Do these phrases sound familiar?
Maybe you’ve heard them from teenage daughter. Or maybe, if you pause for a moment, you’ll remember you parents saying them to yourself at her age.
The truth is, even if we don’t always realize it, many families still raise daughters and sons differently. Not because they love them any less, but because there are beliefs passed down through generations that shape how we set limits, offer freedom, or teach self-care.
Why do we protect girls more?
Often, the answer is simple: fear.
We want our daughters to be safe, avoid risks, and not suffer.
But unintentionally, that overprotection becomes control, with strict limits that don’t apply the same way to their brothers. The message they receive isn’t:
“I protect you because I love you,” but rather:
“I trust him more than I trust you”
“Your freedom is a risk”
“The world is dangerous for you, but not so much for him”
And what about our sons? Freedom… or neglect?
Boys are often given more autonomy from a young age. They’re allowed to stay home alone earlier, go out later, make decisions with little supervision. But that freedom isn’t always an advantage.
Many boys grow up with the mindset of self-sufficiency, without space to ask for help, express fear, or show vulnerability. The absence of clear boundaries can confuse them — they’re not sure if they have permission or if no one’s really paying attention.
What do our daughters feel?
Teen girls notice the difference. And when they speak up, they’re rarely heard. They compare themselves to their brothers and feel less validated, less free, less trusted by their family. Their self-esteem takes a hit. Some rebel. Others give in. But all of them, at some point, ask themselves:
“Why is it different for me?”
We can raise from equity, not fear:
Equity doesn’t mean treating everyone the same, but giving each child what they need to grow up healthy and autonomous.

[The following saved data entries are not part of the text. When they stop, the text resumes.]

(** Different members stand for different NFTs. *)
Lemma member_nfts_inj m m' n : member_ok m → member_ok m' → n ∈ member_nfts m → n ∈ member_nfts m' → m = m'.
Proof using Hok.
  intros Hm Hm' Hn Hn'. destruct (elem_of_member_nfts m n Hm Hn) as (nft & Hnft & Hc).
  destruct (elem_of_member_nfts m' n Hm' Hn') as (nft' & Hnft' & Hc'). assert (nft' = nft) as -> by congruence.
  destruct Hm as (c & Hcs & Hm), Hm' as (c' & Hcs' & Hm'). assert (c' = c) as -> by congruence.
  destruct m as [mc mn], m' as [mc' mn']. cbn in *. subst mc mc'. f_equal. unfold member_nfts in *. cbn in *.
  destruct mn as [i|], mn' as [i'|]; [|by destruct Hm; congruence|by destruct Hm'; congruence|done].
  apply elem_of_singleton in Hn, Hn'. congruence.
Qed.

Lemma elem_of_all_nfts ms n : n ∈ all_nfts ms ↔ ∃ m, m ∈ ms ∧ n ∈ member_nfts m.
Proof.
  unfold all_nfts. rewrite elem_of_union_list. split.
  - intros (X & (m & -> & Hm)%list_elem_of_fmap & Hn). exists m. split; [|done]. by apply elem_of_elements.
  - intros (m & Hm & Hn). exists (member_nfts m). split; [|done]. by apply list_elem_of_fmap_2, elem_of_elements.
Qed.

Definition members_ok (ms : gset NameMember) : Prop := ∀ m, m ∈ ms → member_ok m.

Lemma all_nfts_insert m ms :
  members_ok ms → member_ok m →
  size (all_nfts ({[m]} ∪ ms)) = size (all_nfts ms) + (if decide (m ∈ ms) then 0 else size (member_nfts m)).
Proof using Hok.
  intros Hms Hm. case_decide as Hin.
  - replace ({[m]} ∪ ms) with ms by set_solver. lia.
  - assert (all_nfts ({[m]} ∪ ms) = all_nfts ms ∪ member_nfts m) as ->.
    { apply set_eq. intros n. rewrite elem_of_union, !elem_of_all_nfts. set_solver. }
    rewrite size_union; [done|]. intros n (m' & Hm' & Hn)%elem_of_all_nfts Hn'. apply Hin.
    by rewrite (member_nfts_inj m m' n) by auto.
Qed.

Lemma member_contracts_insert m ms :
  size (member_contracts ({[m]} ∪ ms)) = size (member_contracts ms) + (if decide (member_contract_id m ∈ member_contracts ms) then 0 else 1).
Proof.
  unfold member_contracts. rewrite set_map_union_L, set_map_singleton_L. pose proof (size_insert (member_contract_id m) (set_map member_contract_id ms)) as Hs.
  case_decide; lia.
Qed.

Lemma size_below (x : gset nat) n : (∀ i, i ∈ x → i < n) → size x ≤ n.
Proof.
  intros Hx. rewrite <- (length_seq n 0) at 1. rewrite <- (size_list_to_set (C := gset nat) (seq 0 n)) by apply NoDup_seq.
  apply subseteq_size. intros i Hi. apply elem_of_list_to_set, elem_of_seq. specialize (Hx i Hi). lia.
Qed.

(** The counts stay far below 64 bits. *)
Lemma scope_counts_bound ms :
  members_ok ms → (Z.of_nat (size (member_contracts ms)) ≤ 2 ^ 32)%Z ∧ (Z.of_nat (size (all_nfts ms)) ≤ 2 ^ 32)%Z.
Proof using Hok.
  intros Hms. pose proof (ok_contracts_size s Hok). pose proof (ok_nfts_size s Hok).
  assert (size (member_contracts ms) ≤ length (contracts s)).
  { apply size_below. intros i (m & -> & Hm)%elem_of_map. destruct (Hms m Hm) as (c & Hc%lookup_lt_Some & _). done. }
  assert (size (all_nfts ms) ≤ length (nfts s)).
  { apply size_below. intros i (m & Hm & Hn)%elem_of_all_nfts. destruct (elem_of_member_nfts m i (Hms m Hm) Hn) as (nft & Hi%lookup_lt_Some & _). done. }
  lia.
Qed.

(** A contract stands for as many NFTs as it counts. *)
Lemma contract_member_nfts cid c :
  contracts s !! cid = Some c → nft_count c = Z.of_nat (size (member_nfts {| member_contract_id := cid; member_nft_id := None |})).
Proof using Hok.
  intros Hc. rewrite (contract_ok_count _ _ _ _ _ _ _ (ok_contracts s Hok _ _ Hc)). f_equal. cbn. rewrite size_list_to_set; [by rewrite length_fmap|].
  pose proof (nft_ids_NoDup s Hok) as Hnd. unfold nfts_of_contract. clear -Hnd. induction (nfts s) as [|n ns IH]; [constructor|].
  apply NoDup_cons in Hnd as [Hn Hnd]. rewrite filter_cons. case_decide; [|by apply IH]. apply NoDup_cons. split; [|by apply IH].
  intros (m & Hm & [_ Hin]%list_elem_of_filter)%list_elem_of_fmap. apply Hn. rewrite Hm. by apply (list_elem_of_fmap_2 nft_id).
Qed.

(** ** One more member in a scope *)

Definition name_counts (acc : SummaryAccumulator) (M : ScopeKey → gset NameMember) : Prop :=
  ∀ key, dimension key = Name →
    or_default ∅ (counted_contracts acc) key = member_contracts (M key) ∧
    or_default ∅ (counted_nfts acc) key = own_nfts (M key) ∧
    or_default ScopeCounts_default (counts acc) key = scope_counts (M key).

Definition other_dimensions (acc acc' : SummaryAccumulator) : Prop :=
  ∀ key, dimension key ≠ Name → counts acc' !! key = counts acc !! key.

Definition add_member (m : NameMember) (key : ScopeKey) (M : ScopeKey → gset NameMember) : ScopeKey → gset NameMember :=
  λ k, if decide (key = k) then {[m]} ∪ M k else M k.

Lemma wrapping_add64_small a b : (0 ≤ a + b < 2 ^ 64)%Z → wrapping_add64 a b = (a + b)%Z.
Proof. intros. unfold wrapping_add64. by apply Z.mod_small. Qed.

Lemma members_insert m ms : member_ok m → members_ok ms → members_ok ({[m]} ∪ ms).
Proof. intros Hm Hms x [->%elem_of_singleton|Hx]%elem_of_union; auto. Qed.

Lemma mark_contract_adds acc M cid c k sec :
  let m := {| member_contract_id := cid; member_nft_id := None |} in
  let key := {| kind := k; primary_chain := contract_chain_id c; secondary_chain := sec; dimension := Name |} in
  name_counts acc M → contracts s !! cid = Some c → member_ok m → members_ok (M key) →
  (∀ m', m' ∈ M key → member_nft_id m' = None) →
  ∃ acc', mark_contract s acc cid Name k sec = Some acc' ∧ name_counts acc' (add_member m key M) ∧ other_dimensions acc acc'.
Proof using Hok.
  intros m key Hacc Hc Hm Hms Hnone. destruct (Hacc key eq_refl) as (Hcc & Hcn & Hcs).
  assert (Hin : cid ∈ member_contracts (M key) ↔ m ∈ M key).
  { split; [|by intros ?; apply (elem_of_map_2 member_contract_id (M key) m)]. intros (m' & Heq & Hm')%elem_of_map.
    specialize (Hnone m' Hm'). destruct m' as [c' n']. cbn in *. by subst. }
  unfold mark_contract. rewrite Hc. cbn [mbind option_bind]. fold key. rewrite Hcc. eexists. split; [done|]. split.
  - intros key' Hdim. cbn [counted_contracts counted_nfts counts]. unfold add_member.
    rewrite or_default_insert. case_decide as Hk; [subst key'|].
    + split; [unfold member_contracts; by rewrite set_map_union_L, set_map_singleton_L|]. split.
      { rewrite Hcn. unfold own_nfts. apply set_eq. intros n. rewrite !elem_of_set_omap. set_solver. }
      destruct (decide (cid ∈ member_contracts (M key))) as [Hd|Hd].
      * rewrite Hcs. replace ({[m]} ∪ M key) with (M key); [done|]. apply Hin in Hd. set_solver.
      * rewrite or_default_insert, decide_True by done. rewrite Hcs. unfold add_contract, scope_counts. cbn [duplicate_contract_count duplicate_nft_count].
        destruct (scope_counts_bound _ (members_insert m (M key) Hm Hms)) as [Hb1 Hb2].
        rewrite all_nfts_insert, member_contracts_insert in * by done.
        rewrite decide_False in Hb1 |- * by done. rewrite (decide_False (P := m ∈ M key)) in Hb2 |- * by (by rewrite <- Hin).
        rewrite (contract_member_nfts cid c Hc). fold m. rewrite !wrapping_add64_small by lia. f_equal; lia.
    + destruct (Hacc key' Hdim) as (? & ? & ?). split; [done|]. split; [done|]. case_decide; [done|]. by rewrite or_default_insert, decide_False.
  - intros key' Hdim. cbn [counts]. case_decide; [done|]. rewrite lookup_insert_ne; [done|]. by intros <-.
Qed.

Lemma mark_nft_scope_adds acc M cid c n k sec :
  let m := {| member_contract_id := cid; member_nft_id := Some n |} in
  let key := {| kind := k; primary_chain := contract_chain_id c; secondary_chain := sec; dimension := Name |} in
  name_counts acc M → contract_id c = cid → member_ok m → members_ok (M key) →
  name_counts (mark_nft_scope acc c n key) (add_member m key M) ∧ other_dimensions acc (mark_nft_scope acc c n key).
Proof using Hok.
  intros m key Hacc Hid Hm Hms. destruct (Hacc key eq_refl) as (Hcc & Hcn & Hcs).
  assert (Hin : n ∈ own_nfts (M key) ↔ m ∈ M key).
  { unfold own_nfts. rewrite elem_of_set_omap. split; [|by intros ?; exists m]. intros (m' & Hm' & Hn).
    rewrite (member_nfts_inj m m' n); [done..|by apply Hms|cbn; by apply elem_of_singleton|unfold member_nfts; rewrite Hn; by apply elem_of_singleton]. }
  split.
  - intros key' Hdim. unfold mark_nft_scope, add_member. cbn [counted_contracts counted_nfts counts]. rewrite !or_default_insert, Hcc, Hcn, Hcs, Hid.
    case_decide as Hk; [subst key'|by apply Hacc].
    split; [unfold member_contracts; by rewrite set_map_union_L, set_map_singleton_L|]. split.
    { unfold own_nfts. apply set_eq. intros i. rewrite elem_of_union, !elem_of_set_omap, elem_of_singleton. set_solver. }
    unfold scope_counts. destruct (scope_counts_bound _ (members_insert m (M key) Hm Hms)) as [Hb1 Hb2].
    rewrite all_nfts_insert, member_contracts_insert in * by done. change (member_contract_id m) with cid in *.
    assert (Hone : size (member_nfts m) = 1) by (unfold member_nfts; cbn [member_nft_id m]; apply size_singleton). rewrite Hone in *.
    destruct (decide (cid ∈ member_contracts (M key))), (decide (n ∈ own_nfts (M key))) as [Hn|Hn]; rewrite Hin in Hn; cbn [duplicate_contract_count duplicate_nft_count];
      (first [rewrite (decide_True (P := m ∈ M key)) in Hb2 |- * by done | rewrite (decide_False (P := m ∈ M key)) in Hb2 |- * by done]);
      rewrite ?wrapping_add64_small by lia; f_equal; lia.
  - intros key' Hdim. unfold mark_nft_scope. cbn [counts]. rewrite lookup_insert_ne; [done|]. by intros <-.
Qed.
End Members.

(** ** The emission of hits *)

Section Emission.
Context (s : EntityStore) (Hok : store_ok s) (acc0 : SummaryAccumulator).

(** Whether a hit counts in the scope of a key. *)
Definition in_scope (h : NameHit) (key : ScopeKey) : Prop :=
  match contracts s !! member_contract_id (hit_member h) with
  | Some c => dimension key = Name ∧ primary_chain key = contract_chain_id c ∧
      (kind key, secondary_chain key) ∈ uri_scopes (contract_chain_id c) (hit_peer_chain h)
  | None => False
  end.
#[export] Instance in_scope_dec h key : Decision (in_scope h key).
Proof. unfold in_scope. destruct (contracts s !! _); apply _. Defined.

Lemma in_scope_iff h key c :
  contracts s !! member_contract_id (hit_member h) = Some c →
  in_scope h key ↔ dimension key = Name ∧ primary_chain key = contract_chain_id c ∧
    (kind key, secondary_chain key) ∈ uri_scopes (contract_chain_id c) (hit_peer_chain h).
Proof. unfold in_scope. by intros ->. Qed.

Definition scope_members (hs : list NameHit) (key : ScopeKey) : gset NameMember :=
  list_to_set (hit_member <$> filter (λ h, in_scope h key) hs).

Lemma elem_of_scope_members hs key m :
  m ∈ scope_members hs key ↔ ∃ h, h ∈ hs ∧ in_scope h key ∧ hit_member h = m.
Proof.
  unfold scope_members. rewrite elem_of_list_to_set, list_elem_of_fmap. setoid_rewrite list_elem_of_filter. naive_solver.
Qed.

Lemma scope_members_snoc hs h key :
  scope_members (hs ++ [h]) key = if decide (in_scope h key) then {[hit_member h]} ∪ scope_members hs key else scope_members hs key.
Proof.
  apply set_eq. intros m. case_decide; rewrite ?elem_of_union, ?elem_of_singleton, !elem_of_scope_members; set_solver.
Qed.

(** Solana NFTs within their chain are counted at the end. *)
Definition solana_intra (key : ScopeKey) : Prop := kind key = IntraChain ∧ solana s (primary_chain key) = true.
#[export] Instance solana_intra_dec key : Decision (solana_intra key).
Proof. apply _. Defined.
Definition direct_members (hs : list NameHit) (key : ScopeKey) : gset NameMember :=
  if decide (solana_intra key) then ∅ else scope_members hs key.

Definition hit_ok (h : NameHit) : Prop := member_ok s (hit_member h).

Record emitted (hs : list NameHit) (st : SummaryAccumulator * IntraNftHits) : Prop := {
  emitted_counts : name_counts s st.1 (direct_members hs);
  emitted_others : other_dimensions acc0 st.1;
  emitted_intra : ∀ ch, default (∅, ∅) (st.2 !! ch) =
    if solana s ch then (member_contracts (scope_members hs (intra_key ch)), own_nfts (scope_members hs (intra_key ch)))
    else (∅, ∅);
}.

Lemma name_counts_ext acc M M' :
  (∀ key, dimension key = Name → M key = M' key) → name_counts s acc M → name_counts s acc M'.
Proof. intros HM Hacc key Hd. rewrite <- HM by done. by apply Hacc. Qed.

(** The members of a scope are of its chain. *)
Lemma scope_members_chain hs key m :
  Forall hit_ok hs → m ∈ scope_members hs key →
  member_ok s m ∧ (member_nft_id m = None ↔ solana s (primary_chain key) = false).
Proof.
  intros Hhs (h & Hh & Hin & <-)%elem_of_scope_members. pose proof (proj1 (Forall_forall _ _) Hhs h Hh) as Hm. split; [done|].
  destruct Hm as (c & Hc & Hm). unfold in_scope in Hin. rewrite Hc in Hin. destruct Hin as (_ & -> & _).
  destruct (member_nft_id (hit_member h)); [destruct Hm as [-> _]; done|done].
Qed.

Lemma direct_members_ok hs key : Forall hit_ok hs → members_ok s (direct_members hs key).
Proof.
  intros Hhs m. unfold direct_members. case_decide; [by intros ?%elem_of_empty|]. intros Hm. by apply (scope_members_chain hs key).
Qed.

It means setting boundaries based on maturity, not gender.
It means teaching them to care for themselves, not to fear the world.
It means letting daughters make mistakes, take risks, and make choices — and letting sons learn to wait, to care, and to take responsibility.
An invitation to reflect
If you see yourself in these words, don’t judge yourself.
Parenting is not about being perfect — it’s about becoming more conscious each day.